My first exposure to Merce Cunningham was through Catherine Kerr, a former member of the Cunningham Dance Company, who was guest teaching at the University of Michigan where I was studying for my MFA and rehearsing Merce's piece called Changing Steps.  Hearing from Catherine and music professor, Dr. Stephen Rush, in Michigan about how Merce and Cage worked together really raised a lot of questions and initiated a lot of experimental spirit concerning the relationship between music and dance.  Around that time, I also started to collaborate with a musician—double bass player—, who also ended up being my life partner.

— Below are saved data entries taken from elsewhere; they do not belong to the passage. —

(** The region list after cutting [alloc_base .. alloc_base + size] out of
    region [region_idx]. *)
Definition split_region (rs : list MemoryRegion) (region_idx : nat)
    (region : MemoryRegion) (alloc_base size : Z) : list MemoryRegion :=
  let alloc_end := wadd 64 alloc_base size in
  let rs0 := vec_remove region_idx rs in
  let '(rs1, idx1) :=
    if (rbase region <? alloc_base)
    then (vec_insert region_idx
            (mkRegion (rbase region) (alloc_base - rbase region) Usable) rs0,
          S region_idx)
    else (rs0, region_idx) in
  let rs2 := vec_insert idx1 (mkRegion alloc_base size BootloaderReclaimable) rs1 in
  if (alloc_end <? rend region)
  then vec_insert (S idx1) (mkRegion alloc_end (rend region - alloc_end) Usable) rs2
  else rs2.

(** [Pmm::allocate_pages]: the result and the new state. *)
Definition allocate_pages (p : Pmm) (count : Z) : option Z * Pmm :=
  match checked_mul 64 count PAGE_SIZE with
  | None => (None, p)
  | Some size =>
    if (size =? 0) then (None, p)
    else
      match find_best (alloc_top p) size 0 (regions p) None with
      | None => (None, p)
      | Some (alloc_base, region_idx) =>
        match regions p !! region_idx with
        | None => (None, p)
        | Some region =>
            (Some alloc_base,
             mkPmm (split_region (regions p) region_idx region alloc_base size) alloc_base)
        end
      end
  end.

(** The pieces [mark_region] replaces one region with. *)
Definition mark_one (base mark_end : Z) (t : MemoryType) (region : MemoryRegion)
  : list MemoryRegion :=
  let r_end := rend region in
  if ((mark_end <=? rbase region) || (r_end <=? base))%bool then [region]
  else
    (if (rbase region <? base)
     then [mkRegion (rbase region) (base - rbase region) (region_type region)]
     else []) ++
    (let overlap_start := Z.max base (rbase region) in
     let overlap_end := Z.min mark_end r_end in
     [mkRegion overlap_start (overlap_end - overlap_start) t]) ++
    (if (mark_end <? r_end)
     then [mkRegion mark_end (r_end - mark_end) (region_type region)]
     else []).

Definition mark_region (p : Pmm) (base length : Z) (t : MemoryType) : Pmm :=
  let mark_end := saturating_add 64 base length in
  mkPmm (flat_map (mark_one base mark_end t) (regions p)) (alloc_top p).

(** ** Specification *)

Definition in_region (r : MemoryRegion) (a : Z) : Prop := rbase r <= a < rend r.

#[global] Instance in_region_dec r a : Decision (in_region r a).
Proof. unfold in_region. apply _. Defined.

(** A region a u64 pair can describe without reaching past the address space. *)
Definition region_ok (r : MemoryRegion) : Prop :=
  0 <= rbase r /\ 0 < rlength r /\ rbase r + rlength r < 2 ^ 64.

(** The abstract memory map: the type of an address. *)
Fixpoint type_at (rs : list MemoryRegion) (a : Z) : option MemoryType :=
  match rs with
  | [] => None
  | r :: rs' => if decide (in_region r a) then Some (region_type r) else type_at rs' a
  end.

(** Sorted, non-empty, pairwise disjoint regions starting at [lo] or above. *)
Fixpoint chain (lo : Z) (rs : list MemoryRegion) : Prop :=
  match rs with
  | [] => True
  | r :: rs' => lo <= rbase r /\ region_ok r /\ chain (rend r) rs'
  end.

Definition disjoint_from (new r : MemoryRegion) : Prop :=
  rend new <= rbase r \/ rend r <= rbase new.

Cage and Cunningham’s relationship  in forming a new approach between music and dance inspired us and made us very aware of what we were doing as artists."

“It strikes me, as a dancer, that when I look at the films of Merce dancing that his movements are actually totally different from those of the dancers in his company.  And, the company had a first generation of dancers from when they formed- the core people from Black Mountain.  Then there were second and third generation dancers and each of these generations moves differently and even their body types are different."

“From my perspective this is what happens. The first stages are, like it or not, eventually clarified and codified for the later productions.  Transferring an original perspective and idea of movement to somebody else's mind and body has never been easy.  In post-modern and contemporary dance there has been a lot of discussion about this.  Some question whether this attempt to transfer is the right thing to do.  Many are looking at different approaches to this problem. In Merce's case, in order to create his ensemble work along his choreographic ideas, he needed  to be technically clear so that others could learn and execute. It is like language."

“Actually I first saw Walkaround Time (1968) and Rainforest (1968) in 1998 when I stopped by the New York Public Library to see films of Merce dancing.  Even then I was struck by his movements and how company members were dancing Merce movements with more organic feeling."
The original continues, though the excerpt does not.